- Date de réalisation : 2 Novembre 2017
- Durée du programme : 129 min
- Classification Dewey : Interaction sociale, communication
- Auteur(s) : HIMBERG Tommi
- Réalisateur(s) : GUIFFARD Thomas
- responsable : BACHRACH Asaf
Interacting minds: combining art and science to explore the social, dynamic, and embodied nature of human cognition
In this series of three seminars, we will discuss the view of "extended cognition", or how to bring social interactions, the dynamic feedback loops between us and our environments, and our bodies into the study of the mind.
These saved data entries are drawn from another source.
(* ===== verification/MmapString.v ===== *)
(** Strings that a process hands to a system call: what [validate_user_string] has checked when it accepts one. *)

From S2P Require Import Prelude Memory Interfaces Pmm Heap Shm Pci Paging Driver Mmap MmapSpace MmapPages.

(** A frame and an offset in it. *)
Lemma frame_split f o : is_frame f -> 0 <= o < 4096 -> Z.land (f + o) FRAME_MASK = f /\ Z.land (f + o) 0xFFF = o.
Proof.
  intros [Hf Hm] Ho. pose proof (Z.div_mod f 4096 ltac:(lia)) as Hd. assert ((f + o) / 4096 = f / 4096) as Hq by (symmetry; apply (Z.div_unique _ _ _ o); lia). split.
  - change FRAME_MASK with (Z.land (not64 (4096 - 1)) (Z.ones 52)). assert (f + o < 2 ^ 52) by (assert (f / 4096 < 2 ^ 40) by (apply Z.div_lt_upper_bound; lia); lia).
    rewrite Z.land_assoc, page_floor by (unfold is_u64; lia). rewrite Z.land_ones, Hq, Z.mod_small by lia. lia.
  - change 0xFFF with (Z.ones 12). rewrite Z.land_ones by lia. change (2 ^ 12) with 4096. symmetry. apply (Z.mod_unique _ _ (f / 4096)); lia.
Qed.

Section string.
Context {PS HS : Type} `{!PageAllocator PS} `{!ContiguousAllocator PS} `{!BlockAllocator HS}.
Implicit Types (s : mm (PS := PS) (HS := HS)).

(** The byte a process reads at [v]. *)
Definition byte_at s (root v : Z) : option Z :=
  match translate (pg s) root v with Some (f, _) => l ← ram s !! f; zget l (v mod 4096) | None => None end.

Definition readable s (root v : Z) : bool := accessible (pg s) root v false.

(** The pages a process can read have contents. *)
Definition backed s (root : Z) : Prop := forall v, readable s root v = true ->
  exists f r l, translate (pg s) root v = Some (f, r) /\ is_frame f /\ ram s !! f = Some l /\ zlen l = 4096.

Lemma low_bits v : 0 <= v -> Z.land v 0xFFF = v mod 4096.
Proof. intros Hv. change 0xFFF with (Z.ones 12). by rewrite Z.land_ones by lia. Qed.

Lemma load_byte s root v : tree_wf (pg s) root -> cr3 (pg s) = root -> backed s root -> 0 <= v < 2 ^ 47 -> readable s root v = true ->
  exists b, byte_at s root v = Some b /\ load v s = Some (b, s).
Proof.
  intros Hwf Hc Hb Hv Hr. destruct (Hb v Hr) as (f & r & l & Ht & Hf & Hl & Hz). pose proof (Z.mod_pos_bound v 4096 ltac:(lia)) as Hm.
  destruct (zget_Some l (v mod 4096) ltac:(lia)) as [b Hb']. exists b. split.
  - unfold byte_at. rewrite Ht, Hl. exact Hb'.
  - unfold load, canonical. rewrite (proj2 (Z.ltb_lt _ _)) by lia. cbn [orb negb].
    assert (wp (a ← on_pg (get_physical_address v); m ← gets ram; lift (l ← m !! Z.land a FRAME_MASK; zget l (Z.land a 0xFFF))) (fun a s' => a = b /\ s' = s) s) as Hw.
    2: { apply wp_inv in Hw as (a & s' & E & -> & ->). exact E. }
    wstep. unfold get_physical_address, get_current_pml4. apply wp_pg. wstep. wstep. rewrite Hc. eapply wp_Some; [by apply get_physical_address_walk|].
    unfold phys_of. rewrite Ht, (low_bits v) by lia. destruct Hf as [Hf Hfm]. rewrite u64_small by (unfold is_u64; lia). rewrite with_pg_id. wsteps.
    eapply wp_lift; [|done]. destruct (frame_split f (v mod 4096) (conj Hf Hfm) Hm) as [-> ->]. rewrite Hl. exact Hb'.
Qed.

(** How a check of the bytes from [addr + i] on ends. *)
Definition string_result s (root addr i max r : Z) : Prop :=
  (r = -1 /\ exists k, i <= k <= max /\ (k < max -> readable s root (addr + k) = false) /\
     forall j, i <= j < k -> readable s root (addr + j) = true /\ exists b, byte_at s root (addr + j) = Some b /\ b <> 0) \/
  (i <= r < max /\ readable s root (addr + r) = true /\ byte_at s root (addr + r) = Some 0 /\
     forall j, i <= j < r -> readable s root (addr + j) = true /\ exists b, byte_at s root (addr + j) = Some b /\ b <> 0).

Lemma string_result_next s root addr i max r b : readable s root (addr + i) = true -> byte_at s root (addr + i) = Some b -> b <> 0 ->
  string_result s root addr (i + 1) max r -> string_result s root addr i max r.
Proof.
  intros Hr Hb Hn Hres. assert (forall k, (forall j, i + 1 <= j < k -> readable s root (addr + j) = true /\ exists b, byte_at s root (addr + j) = Some b /\ b <> 0) ->
    forall j, i <= j < k -> readable s root (addr + j) = true /\ exists b, byte_at s root (addr + j) = Some b /\ b <> 0) as Hext.
  { intros k H j Hj. destruct (decide (j = i)) as [->|]; [split; [done|by exists b]|apply H; lia]. }
  destruct Hres as [(-> & k & Hk & Hk' & H)|(Hi & Hr' & Hb' & H)].
  - left. split; [done|]. exists k. split; [lia|]. split; [done|]. by apply Hext.
  - right. split; [lia|]. split; [done|]. split; [done|]. by apply Hext.
Qed.

(** The page checked last, if any, is one the process can read. *)
Definition checked s root (page : option Z) : Prop := match page with Some p => forall v, 0 <= v < 2 ^ 47 -> p = 4096 * (v / 4096) -> readable s root v = true | None => True end.

Lemma readable_page s root v : 0 <= v < 2 ^ 47 -> readable s root (4096 * (v / 4096)) = readable s root v.
Proof. intros Hv. apply accessible_page, page_of_floor. by rewrite Z.mul_comm, Z.div_mul by lia. Qed.

Lemma string_loop_outcome s root addr : tree_wf (pg s) root -> cr3 (pg s) = root -> backed s root -> forall n i page, 0 <= addr + i -> addr + i + Z.of_nat n <= 2 ^ 47 -> checked s root page ->
  exists r, string_loop n root addr i page s = Some (r, s) /\ string_result s root addr i (i + Z.of_nat n) r.
Proof.
  intros Hwf Hc Hb. induction n as [|n IH]; intros i page Hlo Hhi Hp; cbn [string_loop].
  { exists (-1). split; [done|]. left. split; [done|]. exists i. split; [lia|]. split; lia. }
  rewrite u64_small by (unfold is_u64; lia). set (c := addr + i) in *. rewrite page_floor by (unfold is_u64; lia).
  assert ((if bool_decide (page = Some (4096 * (c / 4096))) then mret true else on_pg (is_user_accessible root (4096 * (c / 4096)) false)) s = Some (readable s root c, s)) as E.
  { case_bool_decide as Hpage; [subst page; unfold checked in Hp; rewrite (Hp c ltac:(lia) eq_refl); done|]. unfold on_pg. rewrite is_user_accessible_walk by done.
    fold (readable s root (4096 * (c / 4096))). rewrite readable_page by lia. by destruct s. }
  erewrite bind_Some by exact E. destruct (readable s root c) eqn:Hr; cbn [negb].
  2: { exists (-1). split; [done|]. left. split; [done|]. exists i. split; [lia|]. split; [done|lia]. }
  destruct (load_byte s root c Hwf Hc Hb ltac:(lia) Hr) as (b & Hby & Hl). erewrite bind_Some by exact Hl. destruct (Z.eqb_spec b 0) as [->|Hn].
  - exists i. split; [done|]. right. split; [lia|]. split; [done|]. split; [done|]. lia.
  - destruct (IH (i + 1) (Some (4096 * (c / 4096)))) as (r & Er & Hres); [lia|lia| |].
    { unfold checked. intros v Hv Hpv. rewrite <- (readable_page s root v Hv), <- Hpv, readable_page; [done|lia]. }
    exists r. split; [exact Er|]. replace (i + Z.of_nat (S n)) with (i + 1 + Z.of_nat n) by lia. by apply (string_result_next s root addr i _ r b).
Qed.

(** C30: [validate_user_string] looks at no byte the process may not read, changes nothing and ends after at most [max_len] bytes: it returns the length of the
    string at [addr] when a zero byte ends it within [max_len] bytes and every byte up to that one is in a page the process may read; otherwise, for a null
    pointer, for a string that runs into another page first, or for one that is too long, it returns -1. *)
Theorem validate_user_string_correct s root addr max : tree_wf (pg s) root -> cr3 (pg s) = root -> backed s root -> 0 <= addr -> 0 <= max -> addr + max <= 2 ^ 47 ->
  exists r, validate_user_string root addr max s = Some (r, s) /\ ((addr = 0 /\ r = -1) \/ (addr <> 0 /\ string_result s root addr 0 max r)).
Proof.
  intros Hwf Hc Hb Ha Hm Hfit. unfold validate_user_string. destruct (Z.eqb_spec addr 0) as [|Hn]; [exists (-1); split; [done|by left]|].
  destruct (string_loop_outcome s root addr Hwf Hc Hb (Z.to_nat max) 0 None) as (r & E & H); [lia|lia|done|]. exists r. split; [exact E|]. right. split; [done|].
  rewrite Z.add_0_l, Z2Nat.id in H by done. exact H.
Qed.
End string.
Particular focus will be in how the cross-exposure from art and science can reveal phenomena about our minds, sociality and interactions that would be impossible for either to reach alone.
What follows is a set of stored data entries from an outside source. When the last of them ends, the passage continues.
(** C5: Through descriptors: after [vfs_write] accepted [r] bytes, seeking back to where they went and [vfs_read] of [r] bytes
    yields the first [r] bytes of the buffer, through the VFS, the glue and LufiraFS with its blocks on the disk, unless a read
    buffer is refused; the offset is at the end for O_APPEND and the file's offset otherwise. *)
Theorem vfs_lufira_write_read s g live v d f o x p pr buf : fd_open s d f o x p pr -> has_view (kfs s) g live v -> fs_wf g v ->
  size x = Lufirafs.size (v_ino v (pr_ino pr)) -> offset o <= size x -> Forall is_u8 buf -> zlen buf < 2 ^ 31 ->
  wp (r ← vfs_write lufira_fs sched fuel d (Some buf) (zlen buf);
      vfs_seek lufira_fs d (write_off o x) SEEK_SET;;
      '(k, l) ← vfs_read lufira_fs sched fuel d true (Z.max 0 r);
      mret (r, k, l)) (fun '(r, k, l) s' => exists v', has_view (kfs s') g live v' /\ fs_wf g v' /\
    (0 <= r -> (k = -1 /\ heap_refuses (HS := HS)) \/
      (k = r /\ zlen l = r /\ r <= zlen buf /\ forall t, 0 <= t < r -> zget l t = zget buf t \/
         (zget l t = Some 0 /\ heap_refuses (HS := HS) /\ Lufirafs.LUFIRAFS_DIRECT_BLOCKS * Lufirafs.LUFIRAFS_BLOCK_SIZE <= write_off o x + t)))) s.
Proof using Type.
  intros Hop Hv Hwf Hsize Hle Hbuf Hlen. assert (Lufirafs.LUFIRAFS_MAX_FILE_SIZE < 2 ^ 31) as Hbig by done. pose proof (zlen_nonneg buf) as Hb0.
  assert (is_u32 (size x)) as Hsz.
  { rewrite Hsize. destruct (LufirafsFile.fw_ok _ _ Hwf _ (fo_ino _ _ _ _ _ _ _ Hop)) as [Hw _]. unfold LufirafsView.inode_words in Hw.
    apply Forall_cons in Hw as [_ Hw]. by apply Forall_cons in Hw as [? _]. }
  set (off := write_off o x). assert (is_u32 off /\ off <= size x) as [Hoff Hofs].
  { unfold off, write_off. pose proof (fo_offset _ _ _ _ _ _ _ Hop). case_match; [split; [done|lia]|split; [done|lia]]. }
  wstep. apply (vfs_write_fd s d f o x p pr buf _ Hop). eapply wp_mono; [apply (file_write_fd s g live v d f o x p pr buf Hop Hv Hwf Hsz Hbuf); lia|]. cbv beta.
  assert (forall r s1 o1 x1 v1, fd_open s1 d f o1 x1 p pr -> has_view (kfs s1) g live v1 -> fs_wf g v1 -> off <= size x1 -> Z.max 0 r < 2 ^ 31 -> off + Z.max 0 r < 2 ^ 32 ->
    (0 <= r -> Z.max 0 (Z.min r (Lufirafs.size (v_ino v1 (pr_ino pr)) - off)) = r /\ r <= zlen buf /\
      forall t, 0 <= t < r -> content v1 (v_ino v1 (pr_ino pr)) (off + t) = default 0 (zget buf t)) ->
    wp (vfs_seek lufira_fs d off SEEK_SET;; '(k, l) ← vfs_read lufira_fs sched fuel d true (Z.max 0 r); mret (r, k, l)) (fun '(r, k, l) s' =>
      exists v', has_view (kfs s') g live v' /\ fs_wf g v' /\ (0 <= r -> (k = -1 /\ heap_refuses (HS := HS)) \/
      (k = r /\ zlen l = r /\ r <= zlen buf /\ forall t, 0 <= t < r -> zget l t = zget buf t \/
         (zget l t = Some 0 /\ heap_refuses (HS := HS) /\ Lufirafs.LUFIRAFS_DIRECT_BLOCKS * Lufirafs.LUFIRAFS_BLOCK_SIZE <= off + t)))) s1) as Hrest.
  { intros r s1 o1 x1 v1 Hop1 Hv1 Hwf1 Hfit1 Hr1 Hr2 Hc. wstep. eapply wp_Some.
    { rewrite (vfs_seek_fd _ _ _ _ _ _ _ _ _ Hop1). by apply (file_seek_fd _ _ _ _ _ _ _ off Hop1). }
    cbv beta. pose proof (fd_open_seek _ _ _ _ _ _ _ off Hop1 Hoff) as Hop2. set (s2 := set_objs _ _ _ _ _) in *.
    wstep. apply (vfs_read_fd _ _ _ _ _ _ _ _ _ Hop2). apply (file_read_fd s2 g live v1 d f _ x1 p pr _ _ Hop2 Hv1 Hwf1); [lia|cbn; lia|].
    intros k l lf Hv2 Hres. cbn [offset with_off] in Hres. wstep. exists v1.
    split; [by destruct (0 <? k)|]. split; [done|]. intros Hr0. rewrite (Z.max_r 0 r) in Hres by done.
    destruct (Hc Hr0) as (Em & Hrb & Hcon). destruct Hres as [(-> & _ & Hh)|(Ek & Hl & Hrd)]; [by left|right]. assert (k = r) as -> by (rewrite Ek; exact Em).
    split_and!; [done|done|done|]. intros t Ht. destruct (Hrd t ltac:(lia)) as [E|E]; [left|by right]. rewrite E, Hcon by done. destruct (zget_Some buf t ltac:(lia)) as [y ->]. done. }
  intros r s1 [(-> & l & -> & Hv' & _)|(n & v' & l & Hv' & Hw & -> & ->)].
  - apply (Hrest (-1) _ o x v); [by apply fd_open_fs|done|done|done|lia|unfold is_u32 in Hoff; lia|lia].
  - pose proof (LufirafsFile.fl_n _ _ _ _ _ _ _ Hw) as [Hn Hfit]. fold off in Hfit. unfold is_u32 in Hoff.
    assert (Lufirafs.size (v_ino v' (pr_ino pr)) = Z.max (size x) (off + n)) as Hsz' by (rewrite (LufirafsFile.fl_size _ _ _ _ _ _ _ Hw), Hsize; done).
    set (r := if (n =? 0) && negb (zlen buf =? 0) then -1 else n). assert (r = n \/ r = -1) as Hr by (unfold r; destruct (_ && _); auto).
    assert (0 <= r -> Z.max 0 (Z.min r (Lufirafs.size (v_ino v' (pr_ino pr)) - off)) = r /\ r <= zlen buf /\
      forall t, 0 <= t < r -> content v' (v_ino v' (pr_ino pr)) (off + t) = default 0 (zget buf t)) as Hc.
    { intros Hr0. assert (r = n) as -> by lia. split; [lia|]. split; [lia|]. intros t Ht. rewrite (LufirafsFile.fl_content _ _ _ _ _ _ _ Hw) by (unfold is_pos; lia).
      rewrite (proj2 (Z.leb_le _ _)), (proj2 (Z.ltb_lt _ _)) by (fold off; lia). cbn [andb]. do 2 f_equal. fold off. lia. }
    pose proof (LufirafsFile.fl_wf _ _ _ _ _ _ _ Hw) as Hwf'. destruct (Z.ltb_spec 0 n) as [Hpos|Hn0].
    + apply (Hrest r _ (with_off o (off + n)) (with_size x (Lufirafs.size (v_ino v' (pr_ino pr)))) v'); [|done|done|cbn; lia|lia|lia|done].
      apply fd_open_touched; [by apply fd_open_fs|unfold is_u32; lia].
    + apply (Hrest r _ o x v'); [by apply fd_open_fs|done|done|done|lia|lia|done].
Qed.
End fd.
We will look at "improvised interactions" in music, dance, and decision-making, peruse literature from neuroscience, social psychology, cognitive science and philosophy, and see how recent scientific advances (both theoretical and methodological) have changed our view of how the mind works, and form ideas of how we should study it. We will exchange experiences and ideas about how to best combine artistic and scientific practices and ideas.
Seminar 1: Social minds (2.11.)
What does it mean if we see sociality as the "default mode" of humans interacting with their environment and not as the top end of a tall ladder of elementary, individual functions? How are art and empathy linked?
Seminar 2: Dynamic minds (15.11.)
Statics of the dynamic mind: what changes if we look at the social minds in motion? In psychology and neuroscience we talk of states, e.g. "emotional states", or measure behaviours in trials where we assume the behaviour to switch on at the beginning and continue until the beep at the end. Performing arts know better: being static is a statement; it is not natural; it might even be dead.
Seminar 3: Embodied minds (22.11.)
One of the first extensions to cognitive science was the embodied approach: the mind/brain is a part of a body, and the body is not only for carrying the brain around. But embodiment often seems like a popular but empty buzzword; having learned so much about the mind since the inception of embodied cognition, what should embodied cognition 2.0 look like?